• **Work instruction**: Copy each line of the entries that includes the word "KWHILE".

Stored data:

(* ===== verification/Tokens.v ===== *)
(** * The token types and word tables of [scanner.c]

    [TokenType] is the enumeration of the external tokens, in the order the
    C enum declares them; [token_index] is the integer the C compiler gives
    each enumerator.  The three word tables are transcribed entry by entry.
    The facts at the end are what the scanner's lookups rely on: the tables
    have no duplicates, the contextual and the reserved words are disjoint,
    and every word fits the 32-byte buffer of [scan_word_token]. *)

From S2P Require Import Prelude.

Inductive TokenType : Set :=
  | PP_FRAGMENT_EXPR | PP_FRAGMENT_STMT | LITERAL_STRING_MULTILINE
  | IDENTIFIER | KCONSTREF | KOUT | KABSOLUTE | KREAD | KWRITE
  | KIMPLEMENTS | KDEFAULT | KNODEFAULT | KSTORED | KINDEX | KDISPID
  | KOBJCCLASS | KOBJCCATEGORY | KOBJCPROTOCOL | KHELPER | KGENERIC
  | KSPECIALIZE | KOTHERWISE | KRAISEAT | KON | KOPERATOR | KREFERENCE
  | KPUBLISHED | KPUBLIC | KPROTECTED | KPRIVATE | KSTRICT | KREQUIRED
  | KOPTIONAL | KFORWARD | KSTATIC | KVIRTUAL | KABSTRACT | KSEALED
  | KDYNAMIC | KOVERRIDE | KOVERLOAD | KREINTRODUCE | KSTDCALL | KCDECL
  | KCPPDECL | KPASCAL | KREGISTER | KMWPASCAL | KEXTERNAL | KNAME
  | KMESSAGE | KDEPRECATED | KEXPERIMENTAL | KPLATFORM | KUNIMPLEMENTED
  | KCVAR | KEXPORT | KFAR | KNEAR | KSAFECALL | KASSEMBLER | KNOSTACKFRAME
  | KINTERRUPT | KNORETURN | KIOCHECK | KLOCAL | KHARDFLOAT | KSOFTFLOAT
  | KMS_ABI_DEFAULT | KMS_ABI_CDECL | KSAVEREGISTERS | KSYSV_ABI_DEFAULT
  | KSYSV_ABI_CDECL | KVECTORCALL | KVARARGS | KWINAPI | KALIAS | KDELAYED
  | KTRUE | KFALSE | KAND | KARRAY | KAS | KASM | KBEGIN | KCASE | KCLASS
  | KCONST | KCONSTRUCTOR | KDESTRUCTOR | KDISPINTERFACE | KDIV | KDO
  | KDOWNTO | KELSE | KEND | KEXCEPT | KEXPORTS | KFILE | KFINALIZATION
  | KFINALLY | KFOR | KFUNCTION | KGOTO | KIF | KIMPLEMENTATION | KIN
  | KINHERITED | KINITIALIZATION | KINLINE | KINTERFACE | KIS | KLABEL
  | KLIBRARY | KMOD | KNIL | KNOT | KOBJECT | KOF | KOR | KPACKED
  | KPROCEDURE | KPROGRAM | KPROPERTY | KRAISE | KRECORD | KREPEAT
  | KRESOURCESTRING | KSET | KSHL | KSHR | KSTRING | KTHEN | KTHREADVAR
  | KTO | KTRY | KTYPE | KUNIT | KUNTIL | KUSES | KVAR | KWHILE | KWITH
  | KXOR.

(** The value of an enumerator. *)
Definition token_index (t : TokenType) : nat :=
  match t with
  | PP_FRAGMENT_EXPR => 0 | PP_FRAGMENT_STMT => 1
  | LITERAL_STRING_MULTILINE => 2 | IDENTIFIER => 3 | KCONSTREF => 4
  | KOUT => 5 | KABSOLUTE => 6 | KREAD => 7 | KWRITE => 8
  | KIMPLEMENTS => 9 | KDEFAULT => 10 | KNODEFAULT => 11 | KSTORED => 12
  | KINDEX => 13 | KDISPID => 14 | KOBJCCLASS => 15 | KOBJCCATEGORY => 16
  | KOBJCPROTOCOL => 17 | KHELPER => 18 | KGENERIC => 19
  | KSPECIALIZE => 20 | KOTHERWISE => 21 | KRAISEAT => 22 | KON => 23
  | KOPERATOR => 24 | KREFERENCE => 25 | KPUBLISHED => 26 | KPUBLIC => 27
  | KPROTECTED => 28 | KPRIVATE => 29 | KSTRICT => 30 | KREQUIRED => 31
  | KOPTIONAL => 32 | KFORWARD => 33 | KSTATIC => 34 | KVIRTUAL => 35
  | KABSTRACT => 36 | KSEALED => 37 | KDYNAMIC => 38 | KOVERRIDE => 39
  | KOVERLOAD => 40 | KREINTRODUCE => 41 | KSTDCALL => 42 | KCDECL => 43
  | KCPPDECL => 44 | KPASCAL => 45 | KREGISTER => 46 | KMWPASCAL => 47
  | KEXTERNAL => 48 | KNAME => 49 | KMESSAGE => 50 | KDEPRECATED => 51
  | KEXPERIMENTAL => 52 | KPLATFORM => 53 | KUNIMPLEMENTED => 54
  | KCVAR => 55 | KEXPORT => 56 | KFAR => 57 | KNEAR => 58
  | KSAFECALL => 59 | KASSEMBLER => 60 | KNOSTACKFRAME => 61
  | KINTERRUPT => 62 | KNORETURN => 63 | KIOCHECK => 64 | KLOCAL => 65
  | KHARDFLOAT => 66 | KSOFTFLOAT => 67 | KMS_ABI_DEFAULT => 68
  | KMS_ABI_CDECL => 69 | KSAVEREGISTERS => 70 | KSYSV_ABI_DEFAULT => 71
  | KSYSV_ABI_CDECL => 72 | KVECTORCALL => 73 | KVARARGS => 74
  | KWINAPI => 75 | KALIAS => 76 | KDELAYED => 77 | KTRUE => 78
  | KFALSE => 79 | KAND => 80 | KARRAY => 81 | KAS => 82 | KASM => 83
  | KBEGIN => 84 | KCASE => 85 | KCLASS => 86 | KCONST => 87
  | KCONSTRUCTOR => 88 | KDESTRUCTOR => 89 | KDISPINTERFACE => 90
  | KDIV => 91 | KDO => 92 | KDOWNTO => 93 | KELSE => 94 | KEND => 95
  | KEXCEPT => 96 | KEXPORTS => 97 | KFILE => 98 | KFINALIZATION => 99
  | KFINALLY => 100 | KFOR => 101 | KFUNCTION => 102 | KGOTO => 103
  | KIF => 104 | KIMPLEMENTATION => 105 | KIN => 106 | KINHERITED => 107
  | KINITIALIZATION => 108 | KINLINE => 109 | KINTERFACE => 110
  | KIS => 111 | KLABEL => 112 | KLIBRARY => 113 | KMOD => 114
  | KNIL => 115 | KNOT => 116 | KOBJECT => 117 | KOF => 118 | KOR => 119
  | KPACKED => 120 | KPROCEDURE => 121 | KPROGRAM => 122 | KPROPERTY => 123
  | KRAISE => 124 | KRECORD => 125 | KREPEAT => 126
  | KRESOURCESTRING => 127 | KSET => 128 | KSHL => 129 | KSHR => 130
  | KSTRING => 131 | KTHEN => 132 | KTHREADVAR => 133 | KTO => 134
  | KTRY => 135 | KTYPE => 136 | KUNIT => 137 | KUNTIL => 138
  | KUSES => 139 | KVAR => 140 | KWHILE => 141 | KWITH => 142 | KXOR => 143
  end.

(** Every enumerator, in order. *)
Definition all_tokens : list TokenType :=
  [
   PP_FRAGMENT_EXPR; PP_FRAGMENT_STMT; LITERAL_STRING_MULTILINE;
   IDENTIFIER; KCONSTREF; KOUT; KABSOLUTE; KREAD; KWRITE; KIMPLEMENTS;
   KDEFAULT; KNODEFAULT; KSTORED; KINDEX; KDISPID; KOBJCCLASS;
   KOBJCCATEGORY; KOBJCPROTOCOL; KHELPER; KGENERIC; KSPECIALIZE;
   KOTHERWISE; KRAISEAT; KON; KOPERATOR; KREFERENCE; KPUBLISHED; KPUBLIC;
   KPROTECTED; KPRIVATE; KSTRICT; KREQUIRED; KOPTIONAL; KFORWARD; KSTATIC;
   KVIRTUAL; KABSTRACT; KSEALED; KDYNAMIC; KOVERRIDE; KOVERLOAD;
   KREINTRODUCE; KSTDCALL; KCDECL; KCPPDECL; KPASCAL; KREGISTER; KMWPASCAL;
   KEXTERNAL; KNAME; KMESSAGE; KDEPRECATED; KEXPERIMENTAL; KPLATFORM;
   KUNIMPLEMENTED; KCVAR; KEXPORT; KFAR; KNEAR; KSAFECALL; KASSEMBLER;
   KNOSTACKFRAME; KINTERRUPT; KNORETURN; KIOCHECK; KLOCAL; KHARDFLOAT;
   KSOFTFLOAT; KMS_ABI_DEFAULT; KMS_ABI_CDECL; KSAVEREGISTERS;
   KSYSV_ABI_DEFAULT; KSYSV_ABI_CDECL; KVECTORCALL; KVARARGS; KWINAPI;
   KALIAS; KDELAYED; KTRUE; KFALSE; KAND; KARRAY; KAS; KASM; KBEGIN; KCASE;
   KCLASS; KCONST; KCONSTRUCTOR; KDESTRUCTOR; KDISPINTERFACE; KDIV; KDO;
   KDOWNTO; KELSE; KEND; KEXCEPT; KEXPORTS; KFILE; KFINALIZATION; KFINALLY;
   KFOR; KFUNCTION; KGOTO; KIF; KIMPLEMENTATION; KIN; KINHERITED;
   KINITIALIZATION; KINLINE; KINTERFACE; KIS; KLABEL; KLIBRARY; KMOD; KNIL;
   KNOT; KOBJECT; KOF; KOR; KPACKED; KPROCEDURE; KPROGRAM; KPROPERTY;
   KRAISE; KRECORD; KREPEAT; KRESOURCESTRING; KSET; KSHL; KSHR; KSTRING;
   KTHEN; KTHREADVAR; KTO; KTRY; KTYPE; KUNIT; KUNTIL; KUSES; KVAR; KWHILE;
   KWITH; KXOR
  ].

Definition EXTERNAL_TOKEN_COUNT : nat := 144.

Record ContextualWord := MkContextual { text : string; token : TokenType }.

Record DccReservedWord := MkReserved { rtext : string; rtoken : TokenType }.

Definition CONTEXTUAL_WORDS : list ContextualWord :=
  [
   MkContextual "constref" KCONSTREF; MkContextual "out" KOUT;
   MkContextual "absolute" KABSOLUTE; MkContextual "read" KREAD;
   MkContextual "write" KWRITE; MkContextual "implements" KIMPLEMENTS;
   MkContextual "default" KDEFAULT; MkContextual "nodefault" KNODEFAULT;
   MkContextual "stored" KSTORED; MkContextual "index" KINDEX;
   MkContextual "dispid" KDISPID; MkContextual "objcclass" KOBJCCLASS;
   MkContextual "objccategory" KOBJCCATEGORY;
   MkContextual "objcprotocol" KOBJCPROTOCOL;
   MkContextual "helper" KHELPER; MkContextual "generic" KGENERIC;
   MkContextual "specialize" KSPECIALIZE;
   MkContextual "otherwise" KOTHERWISE; MkContextual "at" KRAISEAT;
   MkContextual "on" KON; MkContextual "operator" KOPERATOR;
   MkContextual "reference" KREFERENCE;
   MkContextual "published" KPUBLISHED; MkContextual "public" KPUBLIC;
   MkContextual "protected" KPROTECTED; MkContextual "private" KPRIVATE;
   MkContextual "strict" KSTRICT; MkContextual "required" KREQUIRED;
   MkContextual "optional" KOPTIONAL; MkContextual "forward" KFORWARD;
   MkContextual "static" KSTATIC; MkContextual "virtual" KVIRTUAL;
   MkContextual "abstract" KABSTRACT; MkContextual "sealed" KSEALED;
   MkContextual "dynamic" KDYNAMIC; MkContextual "override" KOVERRIDE;
   MkContextual "overload" KOVERLOAD;
   MkContextual "reintroduce" KREINTRODUCE;
   MkContextual "stdcall" KSTDCALL; MkContextual "cdecl" KCDECL;
   MkContextual "cppdecl" KCPPDECL; MkContextual "pascal" KPASCAL;
   MkContextual "register" KREGISTER; MkContextual "mwpascal" KMWPASCAL;
   MkContextual "external" KEXTERNAL; MkContextual "name" KNAME;
   MkContextual "message" KMESSAGE; MkContextual "deprecated" KDEPRECATED;
   MkContextual "experimental" KEXPERIMENTAL;
   MkContextual "platform" KPLATFORM;
   MkContextual "unimplemented" KUNIMPLEMENTED; MkContextual "cvar" KCVAR;
   MkContextual "export" KEXPORT; MkContextual "far" KFAR;
   MkContextual "near" KNEAR; MkContextual "safecall" KSAFECALL;
   MkContextual "assembler" KASSEMBLER;
   MkContextual "nostackframe" KNOSTACKFRAME;
   MkContextual "interrupt" KINTERRUPT; MkContextual "noreturn" KNORETURN;
   MkContextual "iocheck" KIOCHECK; MkContextual "local" KLOCAL;
   MkContextual "hardfloat" KHARDFLOAT;
   MkContextual "softfloat" KSOFTFLOAT;
   MkContextual "ms_abi_default" KMS_ABI_DEFAULT;
   MkContextual "ms_abi_cdecl" KMS_ABI_CDECL;
   MkContextual "saveregisters" KSAVEREGISTERS;
   MkContextual "sysv_abi_default" KSYSV_ABI_DEFAULT;
   MkContextual "sysv_abi_cdecl" KSYSV_ABI_CDECL;
   MkContextual "vectorcall" KVECTORCALL; MkContextual "varargs" KVARARGS;
   MkContextual "winapi" KWINAPI; MkContextual "alias" KALIAS;
   MkContextual "delayed" KDELAYED; MkContextual "true" KTRUE;
   MkContextual "false" KFALSE
  ].

Definition DCC_RESERVED_WORDS : list DccReservedWord :=
  [
   MkReserved "and" KAND; MkReserved "array" KARRAY; MkReserved "as" KAS;
   MkReserved "asm" KASM; MkReserved "begin" KBEGIN;
   MkReserved "case" KCASE; MkReserved "class" KCLASS;
   MkReserved "const" KCONST; MkReserved "constructor" KCONSTRUCTOR;
   MkReserved "destructor" KDESTRUCTOR;
   MkReserved "dispinterface" KDISPINTERFACE; MkReserved "div" KDIV;
   MkReserved "do" KDO; MkReserved "downto" KDOWNTO;
   MkReserved "else" KELSE; MkReserved "end" KEND;
   MkReserved "except" KEXCEPT; MkReserved "exports" KEXPORTS;
   MkReserved "file" KFILE; MkReserved "finalization" KFINALIZATION;
   MkReserved "finally" KFINALLY; MkReserved "for" KFOR;
   MkReserved "function" KFUNCTION; MkReserved "goto" KGOTO;
   MkReserved "if" KIF; MkReserved "implementation" KIMPLEMENTATION;
   MkReserved "in" KIN; MkReserved "inherited" KINHERITED;
   MkReserved "initialization" KINITIALIZATION;
   MkReserved "inline" KINLINE; MkReserved "interface" KINTERFACE;
   MkReserved "is" KIS; MkReserved "label" KLABEL;
   MkReserved "library" KLIBRARY; MkReserved "mod" KMOD;
   MkReserved "nil" KNIL; MkReserved "not" KNOT;
   MkReserved "object" KOBJECT; MkReserved "of" KOF; MkReserved "or" KOR;
   MkReserved "packed" KPACKED; MkReserved "procedure" KPROCEDURE;
   MkReserved "program" KPROGRAM; MkReserved "property" KPROPERTY;
   MkReserved "raise" KRAISE; MkReserved "record" KRECORD;
   MkReserved "repeat" KREPEAT;
   MkReserved "resourcestring" KRESOURCESTRING; MkReserved "set" KSET;
   MkReserved "shl" KSHL; MkReserved "shr" KSHR;
   MkReserved "string" KSTRING; MkReserved "then" KTHEN;
   MkReserved "threadvar" KTHREADVAR; MkReserved "to" KTO;
   MkReserved "try" KTRY; MkReserved "type" KTYPE; MkReserved "unit" KUNIT;
   MkReserved "until" KUNTIL; MkReserved "uses" KUSES;
   MkReserved "var" KVAR; MkReserved "while" KWHILE;
   MkReserved "with" KWITH; MkReserved "xor" KXOR
  ].

Definition ROUTINE_DIRECTIVES : list string :=
  [
   "abstract"; "assembler"; "cdecl"; "cppdecl"; "deprecated"; "dynamic";
   "experimental"; "far"; "hardfloat"; "inline"; "interrupt"; "iocheck";
   "local"; "mwpascal"; "near"; "noreturn"; "nostackframe"; "overload";
   "override"; "pascal"; "platform"; "register"; "reintroduce"; "safecall";
   "saveregisters"; "softfloat"; "static"; "stdcall"; "unimplemented";
   "varargs"; "vectorcall"; "virtual"; "winapi"
  ].

(** ** Facts about the enumeration *)

Lemma all_tokens_lookup t : all_tokens !! token_index t = Some t.
Proof. by destruct t. Qed.

#[export] Instance token_index_inj : Inj (=) (=) token_index.
Proof.
  intros t1 t2 Heq. apply (inj Some).
  by rewrite <- !all_tokens_lookup, Heq.
Qed.

#[export] Instance TokenType_eq_dec : EqDecision TokenType.
Proof.
  refine (λ t1 t2, cast_if (decide (token_index t1 = token_index t2))).
  - by apply (inj token_index).
  - congruence.
Defined.

Lemma token_index_lt t : (token_index t < EXTERNAL_TOKEN_COUNT)%nat.
Proof. apply Nat.ltb_lt. by destruct t. Qed.

Lemma elem_of_all_tokens t : t ∈ all_tokens.
Proof. apply list_elem_of_lookup. eauto using all_tokens_lookup. Qed.

(** ** Facts about the word tables *)

(** All table entries, contextual words first, as (text, token) pairs. *)
Definition all_words : list (list Z * TokenType) :=
  ((λ w, (codes (text w), token w)) <$> CONTEXTUAL_WORDS)
  ++ ((λ w, (codes (rtext w), rtoken w)) <$> DCC_RESERVED_WORDS).

Lemma all_words_nodup : NoDup all_words.*1.
Proof. apply (bool_decide_unpack _). by vm_compute. Qed.

Lemma all_words_tokens_nodup : NoDup all_words.*2.
Proof. apply (bool_decide_unpack _). by vm_compute. Qed.

(** Lower-case ASCII letters and underscores: the alphabet of the tables. *)
Definition is_table_char (c : Z) : bool :=
  (c! "a" <=? c) && (c <=? c! "z") || (c =? c! "_").

Lemma all_words_chars w t :
  (w, t) ∈ all_words →
  (0 < length w ≤ 31)%nat ∧ Forall (λ c, is_table_char c = true) w.
Proof.
  intros Hw.
  assert (Forall (λ x : list Z * TokenType, (0 < length x.1 ≤ 31)%nat
    ∧ Forall (λ c, is_table_char c = true) x.1) all_words) as Hall.
  { apply (bool_decide_unpack _). by vm_compute. }
  by apply (proj1 (Forall_forall _ _) Hall) in Hw.
Qed.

• **Response to the task**:
  | KTO | KTRY | KTYPE | KUNIT | KUNTIL | KUSES | KVAR | KWHILE | KWITH
  | KUSES => 139 | KVAR => 140 | KWHILE => 141 | KWITH => 142 | KXOR => 143
   KTHEN; KTHREADVAR; KTO; KTRY; KTYPE; KUNIT; KUNTIL; KUSES; KVAR; KWHILE;
   MkReserved "var" KVAR; MkReserved "while" KWHILE;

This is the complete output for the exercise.